Les dés sont pipés, selon les avocats de Karim Wade
A quelques jours de l’audience de la Cour suprême pour l’examen de la demande de l’Etat du Sénégal portant annulation d’un arrêt rendu en février dernier en faveur de Karim Wade, les avocats de l’ex-ministre sont montés au créneau pour dénoncer une instrumentalisation de la justice.
Lors de l’inculpation de Karim Wade le 17 avril 2013, la défense avait soulevé une exception, en invoquant l’incompétence de la Cour de répression de l’enrichissement illicite (CREI) à poursuivre leur client. Mais cette exception d’incompétence avait été rejetée par la CREI. La défense avait alors introduit un recours au niveau de la Cour suprême. Dans son arrêt rendu le 6 février, la chambre criminelle de la Cour suprême avait déclaré recevable cette requête. Seulement, il y a deux mois, l’Etat du Sénégal a introduit un rabat d’arrêt pour attaquer la décision rendue en faveur du fils de l’ex-président Wade.
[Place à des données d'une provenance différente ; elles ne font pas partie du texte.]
Lemma follow_reap_events env w now key :
  record_deletes_follow_pod_deletes (reap_events env w now key).
Proof.
  unfold reap_events.
  destruct (evictable _ _); [|by intros [|? [|? ?]] k post H].
  destruct (delete_tolerated _) eqn:Hok; [|by intros [|? [|? [|? ?]]] k post H].
  intros [|? [|? [|? [|? ?]]]] k post H; try done.
  injection H as <- <- <- <-.
  by exists [EvHGet key "last_active"], (k8s_delete env (S (calls w)) (Reaper.pod_name_of_key key)).
Qed.

Lemma for_each_run env now keys :
  ∀ w, ∃ w' events,
    Reaper.for_each keys (Reaper.reap_session now) env w = (Val tt, w') ∧
    log w' = log w ++ events ∧
    record_deletes_follow_pod_deletes events.
Proof.
  induction keys as [|key keys IH]; intros w.
  - exists w, []. simpl. rewrite app_nil_r. eauto using follow_nil.
  - destruct (reap_session_run env w now key) as (w1 & Hrun & Hlog & _).
    destruct (IH w1) as (w2 & events & Hrest & Hlog2 & Hfollow).
    exists w2, (reap_events env w now key ++ events).
    cbn [Reaper.for_each]. unfold bind. rewrite Hrun, Hrest, Hlog2, Hlog, app_assoc.
    eauto using follow_app, follow_reap_events.
Qed.
(** * Smart Dictation Buddy: the review scheduler and the account store

    A shallow embedding of the two data transformations of the
    application: the spaced-repetition update of [handleQuizComplete]
    (src/App.tsx) with the due-word query [getDueWords]
    (src/components/SetupScreen.tsx), and the account store
    [StorageService] (src/services/storageService.ts).

    Conventions of the embedding.
    - A JavaScript string (well formed: no lone surrogate) is a Rocq
      [string] holding its UTF-8 bytes.  [trim] removes the Unicode white space of ECMAScript; [toLowerCase],
      which depends on the Unicode tables of the engine, is a parameter
      ([JsString.CaseFolding]), and every statement about names or words
      up to case holds for each such function.
    - The integer-valued numbers of the program (time stamps, review
      intervals, proficiency levels, counters) are [Z].  The one place
      where the program leaves the integers, the score
      [Math.round((correctCount / results.length) * 100)], is computed
      on IEEE 754 binary64 values ([spec_float]).
    - An optional property ([lastReviewed?: number]) is an [option].
    - A [WordLibrary] object is the list of its own properties in
      enumeration order, each a category name with its array of words.
    - [localStorage] is a finite map from keys to stored documents; a
      document is the value that [JSON.parse] gives back.
    - [Date.now()] is an argument of the operation that reads the clock.
    - The state updater that [handleQuizComplete] hands to [setLibrary]
      runs at the next render, after the handler has built the test
      record: the handler returns the library and the history as that
      render leaves them. *)

From Stdlib Require Import ZArith String Ascii List Bool Lia.
From Stdlib Require Import Floats.SpecFloat.
From stdpp Require Import base option list gmap strings pretty.

Local Open Scope string_scope.
Local Open Scope list_scope.
Local Open Scope Z_scope.

(** ** JavaScript strings

    A string of the program is held as the bytes of its UTF-8 encoding,
    which is how the texts of the source ("苹果") are written in this
    file; two strings are equal when their bytes are. *)

Module JsString.

Definition byte (a : ascii) : N := N_of_ascii a.

Definition in_range (lo hi : N) (a : ascii) : bool :=
  ((lo <=? byte a) && (byte a <=? hi))%N.

Definition is_byte (n : N) (a : ascii) : bool := in_range n n a.

(** The white space that [String.prototype.trim] removes: the code
    points of WhiteSpace and LineTerminator of ECMAScript, by the length
    of their encoding.  One byte: TAB, LF, VT, FF, CR and SPACE. *)
Definition is_space1 (a : ascii) : bool :=
  in_range 0x09 0x0D a || is_byte 0x20 a.

(** Two bytes: U+00A0, the no-break space. *)
Definition is_space2 (a b : ascii) : bool :=
  is_byte 0xC2 a && is_byte 0xA0 b.

(** Three bytes: U+1680; U+2000 to U+200A, U+2028, U+2029 and U+202F;
    U+205F; U+3000; U+FEFF. *)
Definition is_space3 (a b c : ascii) : bool :=
  is_byte 0xE1 a && is_byte 0x9A b && is_byte 0x80 c
  || is_byte 0xE2 a && is_byte 0x80 b
     && (in_range 0x80 0x8A c || in_range 0xA8 0xA9 c || is_byte 0xAF c)
  || is_byte 0xE2 a && is_byte 0x81 b && is_byte 0x9F c
  || is_byte 0xE3 a && is_byte 0x80 b && is_byte 0x80 c
  || is_byte 0xEF a && is_byte 0xBB b && is_byte 0xBF c.

Section Strip.

(** [from_end]: the bytes are read from the end of the string, the last
    byte of a code point first. *)
Variable from_end : bool.

Definition space2 (a b : ascii) : bool :=
  if from_end then is_space2 b a else is_space2 a b.

Definition space3 (a b c : ascii) : bool :=
  if from_end then is_space3 c b a else is_space3 a b c.

(** The number of bytes of the white space the list starts with, 0 when
    it starts with none. *)
Definition leading_space (l : list ascii) : nat :=
  match l with
  | [] => 0
  | a :: l1 =>
      if is_space1 a then 1
      else match l1 with
           | b :: l2 =>
               if space2 a b then 2
               else match l2 with
                    | c :: _ => if space3 a b c then 3 else 0
                    | [] => 0
                    end
           | [] => 0
           end
  end%nat.

(** The list without the white space it starts with. *)
Fixpoint strip (l : list ascii) : list ascii :=
  match l with
  | [] => []
  | a :: l1 =>
      if is_space1 a then strip l1
      else match l1 with
           | b :: l2 =>
               if space2 a b then strip l2
               else match l2 with
                    | c :: l3 => if space3 a b c then strip l3 else l
                    | [] => l
                    end
           | [] => l
           end
  end.

End Strip.

Definition trimStart (s : string) : string :=
  string_of_list_ascii (strip false (list_ascii_of_string s)).

Definition trimEnd (s : string) : string :=
  string_of_list_ascii
    (reverse (strip true (reverse (list_ascii_of_string s)))).

Definition trim (s : string) : string := trimEnd (trimStart s).

(** Lower-casing of the letters A to Z, the other bytes kept: what
    [toLowerCase] does on ASCII text. *)
Definition is_upper (a : ascii) : bool := in_range 0x41 0x5A a.

Definition lower_char (a : ascii) : ascii :=
  if is_upper a then ascii_of_N (byte a + 0x20) else a.

Fixpoint ascii_lower (s : string) : string :=
  match s with
  | EmptyString => EmptyString
  | String a s' => String (lower_char a) (ascii_lower s')
  end.

Fixpoint is_ascii (s : string) : bool :=
  match s with
  | EmptyString => true
  | String a s' => in_range 0x00 0x7F a && is_ascii s'
  end.

(** [String.prototype.toLowerCase] follows the case mappings of the
    Unicode tables of the engine, which are no part of the source.  The
    function is a parameter of the development, with two of its
    properties: on ASCII text it lower-cases the letters A to Z, and it
    commutes with [trim] (white space has no case, and no letter maps to
    or from white space). *)
Class CaseFolding := {
  toLowerCase : string → string;
  toLowerCase_ascii s : is_ascii s = true → toLowerCase s = ascii_lower s;
  toLowerCase_trim s : toLowerCase (trim s) = trim (toLowerCase s)
}.

(** [a === b] on strings. *)
Definition eqb (a b : string) : bool := bool_decide (a = b).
La Cour suprême se penche mardi prochain sur cette requête de l’Etat. En attendant, les conseils de Karim Wade ont donné hier une conférence de presse pour indiquer que la messe est déjà dite. Car selon Me Demba Ciré Bathily, ‘’Karim est dans une procédure avec un adversaire déloyal. Et tout ce qu’il gagne par le droit, on le lui retire par la force, l’arbitraire’’. Les avocats soupçonnent un revirement de la juridiction. ‘’Si l’arrêt du 6 février 2014 est annulé, ce serait une preuve de plus sur le complot politico-judiciaire dont est victime le prisonnier politique Karim’’, avertit Me El Hadj Amadou Sall.
‘’Le 19 août, ce sera un infanticide et un fratricide’’
Son confrère Me Ciré Clédor Ly est plus catégorique. Il affirme ‘’qu’il y aura une formation spéciale et que celle-ci va désavouer la chambre criminelle de la Cour suprême’’ qui, poursuit-il, ‘’est la bête noire de la CREI et la tête de turc de la justice, du fait de son caractère rebelle’’. Ainsi, sa conviction dans cette affaire est très claire : ‘’La résolution de l’Etat est de détruire Karim Wade, quitte à détruire physiquement ceux qui l’accompagnent’’. ‘’Le 19 août, ce sera un infanticide et un fratricide. Ils n’ont qu’à nous dire la peine qu’ils ont déjà décidée, car l’audience de mardi, c’est pour baliser le terrain à la compétence de la CREI’’, soutient Me Ly.
Les requêtes en souffrance
Le 19 février 2014, le Garde des Sceaux avait sorti un communiqué pour démentir ‘’Le Quotidien’’ qui avait écrit que ‘’la Chancellerie a rencontré les chefs de parquet pour un rabat d’arrêt’’. ‘’La Chancellerie n’a jamais envisagé de faire un rabat d’arrêt’’, soutenait le document. Après que cette information s’est finalement révélée juste, Me Ciré Clédor Ly estime que ‘’l’autorité de l’Etat est souillée et discréditée’’. L’avocat déplore l’empressement de la Cour suprême à enrôler le dossier dans un délai de deux mois. Alors que, renseigne Me Sall, ‘’une procédure de rabat dure en moyenne neuf mois’’.
Pire, en ce même moment, renchérit-il, ‘’le prisonnier politique Karim Wade dispose de sept recours devant la même Cour Suprême, depuis plus de 15 mois’’. Parmi ces recours, il y a celui contre l’ordonnance de rejet de requête aux fins d’annulation d’expertise et de contre-expertise, contre le rejet de la requête aux fins déclinatoires de compétence et de refus d’informer, le recours pour excès de pouvoir contre le décret portant nomination d’Antoine Félix Diome comme adjoint du procureur spécial près la CREI. Or si l’on en croit Me Ciré Clédor, ‘’la CREI n’aurait jamais dû programmer ce dossier tant que la Cour suprême n’avait pas vidé ces requêtes’’.